NEW YORK (Reuters) - As the concert business struggles with top-name cancellations this summer, KISS hits the road in North America, betting that its spectacle of classic rock, pyrotechnics and fire-breathing will lure cash-strapped concert-goers looking for dependable entertainment.

The group is set to embark on its 32-date "Hottest Show on Earth" tour of the United States and Canada that starts on Friday in Cheyenne, Wyoming and ends in Fontana, California in September to promote its "Sonic Boom" album.

The fact that KISS still plays 15,000-seat venues 37 years into its career comes from providing fans with what they want and touring with regularity, even when the band's popularity ebbed and flowed, its lead singer said.

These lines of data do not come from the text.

(** [_saveJobMetaFile], [_saveRecoveryMetaFile] for [n], [n + 1], ... *)
Fixpoint save_numbered (base : text) (n : Z) (objs : list attrs) (fields : list (text * ftype)) : res error dir :=
  match objs with
  | [] => Ok []
  | obj :: objs' =>
      f ← save_file (base ++ NUM_SEP ++ str_d n) obj fields;
      rest ← save_numbered base (n + 1) objs' fields;
      mret (f :: rest)
  end.

(** The files of a task *)
Definition task_files (t : Stored) : res error dir :=
  let id := id_of t in
  task ← save_file (id ++ TASK_EXT) (task_attrs t) Task_fields;
  result ← (if in_state finished (task_attrs t)
            then f ← save_file (id ++ RESULT_EXT) (result_attrs t) TaskResult_fields; mret [f]
            else Ok []);
  jobs ← save_numbered (id ++ JOB_EXT) 0 (job_attrs t) Job_fields;
  recoveries ← save_numbered (id ++ RECOVER_EXT) 0 (recovery_attrs t) Recovery_fields;
  mret (task :: result ++ jobs ++ recoveries).

(** [Task._save]: the task with its counters, and the operations on the disk. *)
Definition save (t : Stored) (d : disk) : Stored * res error (list fsop) :=
  match orig d with
  | None => (t, Raise TaskDirError)
  | Some _ =>
      let t := counted t in
      match task_files t with
      | Ok files => (t, _save files d)
      | Raise _ => (t, Raise TaskPersistError)
      end
  end.

(** ** Loading *)

Definition load_file (files : dir) (name : text) (obj : attrs) (fields : list (text * ftype)) : res error attrs :=
  match dict_get name files with
  | None => Raise TaskMetaDataLoadError
  | Some b => _loadMetaFile b obj (readers fields)
  end.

"It's about the marathon," KISS co-founder Paul Stanley told Reuters. "It's more about who lasts the longest -- if you're depressed or lose your drive because of one tour or one show, then you're in the wrong business."

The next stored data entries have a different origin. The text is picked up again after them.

(* ===== verification/TaskWitness.v ===== *)
(** * Tasks: concrete runs

    The theorems about tasks and their store applied to one small program: a
    prepare function that adds two jobs and two recoveries, a job that succeeds, one
    that fails, and a recovery. *)
From Stdlib Require Import ZArith Lia.
From stdpp Require Import base sets list strings.
From S2P Require Import Prelude Text Wp Task TaskFacts TaskSettle TaskSpec TaskOps TaskMain TaskStore TaskLoad.

(** Functions: 0 prepares, 1 is a job, 2 a job that fails, 3 a recovery, 4 prepares a
    task with one job that succeeds, 5 takes a resource and returns a value. *)
Definition sample_script (c : nat) (t : Task) : list call * res exn (option text) :=
  if bool_decide (state t = recovering) then ([], Ok None)
  else match c with
  | 0%nat => ([CSetManager; CAddJob (mkJob (str "create") 1); CAddJob (mkJob (str "copy") 2);
               CPushRecovery (mkRecovery (str "undo create") 3); CPushRecovery (mkRecovery (str "undo copy") 3)], Ok None)
  | 2%nat => ([], Raise (OtherException (str "no space")))
  | 4%nat => ([CSetManager; CAddJob (mkJob (str "create") 1)], Ok None)
  | 5%nat => ([CAcquired (str "image")], Ok (Some (str "done")))
  | _ => ([], Ok None)
  end.

Lemma sample_kept : recoveries_kept sample_script.
Proof. intros c t H. unfold sample_script. rewrite bool_decide_true by done. constructor. Qed.

Definition no_error (_ : Task) : option exn := None.
Definition sample_str (e : exn) : text := match e with OtherException m => m | _ => str "error" end.

Abbreviation sample_prepare := (prepare sample_script no_error no_error no_error sample_str).
Abbreviation sample_commit := (commit sample_script no_error no_error no_error sample_str).
Abbreviation sample_stop := (stop_task sample_script no_error no_error no_error sample_str).
Abbreviation sample_recover := (recover sample_script no_error no_error no_error sample_str).
Abbreviation sample_op := (run_op sample_script no_error no_error no_error sample_str).

Definition new_task (p : policy) : Task := Task_init (str "42") p [].

(** The task with two jobs, queued. *)
Definition queued_task (p : policy) : Task := fst (sample_prepare (Some 0%nat) (new_task p)).

(** A task that crashed while it ran its recoveries. *)
Definition crashed_task : Task := set_state (queued_task auto) recovering.

Lemma new_quiescent p : quiescent (new_task p).
Proof. by split; [| |left|]. Qed.

Lemma queued_quiescent p : quiescent (queued_task p).
Proof. destruct p; (split; [reflexivity|reflexivity|right; left|discriminate]). Qed.

(** The task that holds a resource ends; its resources are released. *)
Lemma operations_settle_witness :
  quiescent (fst (sample_op (OPrepare (Some 5%nat)) (new_task none))) ∧
  state (fst (sample_op (OPrepare (Some 5%nat)) (new_task none))) = finished.
Proof.
  split; [|vm_compute; reflexivity].
  exact (proj1 (operations_settle sample_script no_error no_error no_error sample_str (OPrepare (Some 5%nat)) (new_task none)
    _ _ sample_kept (new_quiescent none) (surjective_pairing _))).
Defined.

Lemma prepare_outcome_witness :
  jobs_ran (queued_task auto) = [] ∧ state (queued_task auto) = queued ∧ job_name <$> jobs (queued_task auto) = [str "create"; str "copy"].
Proof.
  destruct (prepare_outcome sample_script no_error no_error no_error sample_str (Some 0%nat) (new_task auto)
    (queued_task auto) (Ok (Some (str "42"))) sample_kept (new_quiescent auto) eq_refl) as (_ & Hj & _).
  - vm_compute. reflexivity.
  - split; [exact Hj|]. vm_compute. by split.
Defined.

(** The second job fails: both jobs ran, and the task is recovered. *)
Lemma commit_outcome_witness :
  ∃ k, k `prefix_of` [str "create"; str "copy"] ∧ jobs_ran (fst (sample_commit (queued_task auto))) = k ∧
    k = [str "create"; str "copy"] ∧ state (fst (sample_commit (queued_task auto))) = recovered.
Proof.
  destruct (commit_outcome sample_script no_error no_error no_error sample_str (queued_task auto) _ _
    sample_kept (queued_quiescent auto) eq_refl (surjective_pairing _)) as (_ & k & Hk & Hr & _).
  exists k. split; [exact Hk|]. split; [exact Hr|].
  assert (jobs_ran (fst (sample_commit (queued_task auto))) = [str "create"; str "copy"]) as E by (vm_compute; reflexivity).
  split; [|vm_compute; reflexivity]. rewrite E in Hr. symmetry. exact Hr.
Defined.

(** With automatic recovery the recoveries run from the last; with manual recovery
    the call raises. *)
Lemma stop_outcome_witness :
  recs_ran (fst (sample_stop false (queued_task auto))) = [str "undo copy"; str "undo create"] ∧
  snd (sample_stop false (queued_task manual)) = Raise (Err TaskStateTransitionError) ∧
  state (fst (sample_stop false (queued_task manual))) = waitrecover.
Proof.
  split; [vm_compute; reflexivity|].
  destruct (stop_outcome sample_script no_error no_error no_error sample_str false (queued_task manual) _ _
    sample_kept (queued_quiescent manual) (surjective_pairing _)) as [_ (Hr & Hs & _)].
  exact (conj Hr Hs).
Defined.

(** A task that crashed during its recovery is recovered after the restart. *)
Lemma recover_outcome_witness :
  snd (sample_recover crashed_task) = Ok () ∧ state (fst (sample_recover crashed_task)) = recovered ∧
  recs_ran (fst (sample_recover crashed_task)) = [str "undo copy"; str "undo create"].
Proof.
  destruct (recover_outcome sample_script no_error no_error no_error sample_str crashed_task _ _
    sample_kept ltac:(by split) (surjective_pairing _)) as (_ & _ & _ & Hr & _).
  split; [exact Hr|]. vm_compute. by split.
Defined.

(** ** The store *)

(** A finished task with one job and one recovery with two parameters *)
Definition sample_task : Stored :=
  mkStored
    [(str "metadataVersion", VInt 1); (str "id", VText (str "42")); (str "name", VText (str "createVolume"));
     (str "tag", VText (str "a = b")); (str "priority", VPriority low); (str "recoveryPolicy", VPolicy auto);
     (str "persistPolicy", VPolicy auto); (str "cleanPolicy", VPolicy manual); (str "store", VText (str "/store"));
     (str "state", VState finished); (str "nrecoveries", VInt 0); (str "njobs", VInt 0)]
    [(str "code", VInt 0); (str "message", VText (str "1 jobs completed successfully")); (str "result", VText [])]
    [[(str "name", VText (str "create")); (str "runcmd", VText (str "create (args: () kwargs: {})"))]]
    [[(str "name", VText (str "undo")); (str "object", VText (str "Volume")); (str "moduleName", VText (str "volume"));
      (str "function", VText (str "rollback")); (str "params", VParams [str "sd"; str "img"])]].

Ltac typed :=
  repeat match goal with
  | H : (_, _) ∈ _ :: _ |- _ => apply elem_of_cons in H as [H|H]; [injection H as -> ->|]
  | H : (_, _) ∈ [] |- _ => by apply elem_of_nil in H
  | |- ∃ v, dict_get _ _ = Some v ∧ fits _ v => eexists; split; [vm_compute; reflexivity|]
  | |- fits TText _ => by apply clean_ascii
  | |- fits TInt _ => by vm_compute
  | |- fits TParams _ => split_and!; [done|repeat constructor; try (by intros c [=]; subst); vm_compute; set_solver|by apply clean_ascii]
  | |- fits _ _ => exact I
  end.

Lemma sample_storable : storable sample_task.
Proof.
  split.
  - split; [reflexivity|]. vm_compute. set_solver.
  - intros f ty Hin _ _. unfold Task_fields in Hin. typed.
  - intros _ f ty Hin. unfold TaskResult_fields in Hin. typed.
  - repeat constructor. intros f ty Hin. unfold Job_fields in Hin. typed.
  - repeat constructor. intros f ty Hin. unfold Recovery_fields in Hin. typed.
Qed.

Lemma task_roundtrip_witness :
  ∃ ops d' t', save sample_task (mkDisk (Some []) None None) = (counted sample_task, Ok ops) ∧
    exec_ops ops (mkDisk (Some []) None None) = Some d' ∧ load (str "42") d' = Ok t' ∧ same_task (counted sample_task) t'.
Proof.
  destruct (task_roundtrip sample_task (mkDisk (Some []) None None) [] sample_storable eq_refl)
    as (ops & d' & t' & Hs & He & Hl & Hsame & _).
  exists ops, d', t'. split; [exact Hs|]. split; [exact He|]. split; [exact Hl|exact Hsame].
Defined.

Definition sample_disk : disk := mkDisk (Some [(str "42.task", [1; 2])]) (Some []) None.

(** A crash in the middle of a write leaves the old task. *)
Lemma save_crash_safe_witness :
  ∃ ops d', _save [(str "42.task", [3; 4])] sample_disk = Ok ops ∧ crashed ops sample_disk d' ∧
    temp d' = Some [(str "42.task", [3])] ∧
    (loadTask d' = Ok [(str "42.task", [1; 2])] ∨ loadTask d' = Ok [(str "42.task", [3; 4])]).
Proof.
  destruct (save_crash_safe [(str "42.task", [1; 2])] [(str "42.task", [3; 4])] sample_disk) as (ops & Ho & _ & Hc).
  - reflexivity.
  - apply NoDup_singleton.
  - injection Ho as <-. eexists _, (mkDisk (Some [(str "42.task", [1; 2])]) (Some [(str "42.task", [3])]) None).
    assert (crashed (_save_ops [(str "42.task", [3; 4])] sample_disk) sample_disk
      (mkDisk (Some [(str "42.task", [1; 2])]) (Some [(str "42.task", [3])]) None)) as Hx.
    { eapply crash_later; [reflexivity|]. eapply crash_later; [reflexivity|]. apply crash_torn.
      apply (torn_write Temp (str "42.task") [3; 4] [3] [] (mkDisk (Some [(str "42.task", [1; 2])]) (Some []) None)); [reflexivity|].
      exists [4]. reflexivity. }
    split; [reflexivity|]. split; [exact Hx|]. split; [reflexivity|]. exact (Hc _ Hx).
Defined.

Stanley says fans are now "more discerning" and artists have to give them high-quality, high production entertainment if they hope to fill arenas and amphitheaters during this economic downturn. "They want bang for their buck," he said.

KISS has been riding a wave of renewed popularity since it put its trademark make-up back on in 1996, in contrast to the early 1980s when album and ticket sales plummeted and the band was regarded as hard rock has-beens.

Several artists have been finding this summer a tough slog. Earlier this month, concert industry publication Pollstar said that ticket sales from the top 100 tours in North America had slipped 17 percent in the first half of 2010, compared to a year ago.

Organizers of the all-female Lilith tour scrapped about a third of the shows, while Christina Aguilera shelved her tour altogether.

"It's fairly simple -- there are only so many dollars available," said Stanley, a guitarist who sings lead on classics like "Detroit Rock City".

TRIED AND TRUE

Fans have come to expect to hear certain songs in their original versions and see stunts like bassist and co-founder Gene Simmons breathing fire.

Stanley feels little sympathy for any superstar complaining about the drudgery of touring and playing songs the same way year after year.

"They're great songs, and on top of that, you have to respect your audience. When somebody comes to a concert and pays hard-earned money, they don't deserve to hear a band turn 'Love Gun' into a reggae tune," Stanley said.

"If a band is bored with their own material, maybe they should stay home. We're proud of every song."

One novelty of the tour will be a contest to select local, unsigned bands to open the KISS show.

Acts such as Judas Priest, AC/DC and Bon Jovi opened shows for KISS early in their careers, and Stanley said new bands need all the breaks they can get.

Stanley said the band plans to have a new album out sometime next year, adding that there will be no 11-year gap as there was before "Sonic Boom."

"In our case, it's really for us to make a statement about who we are and what we'll be tomorrow," Stanley said of the plans for a new album.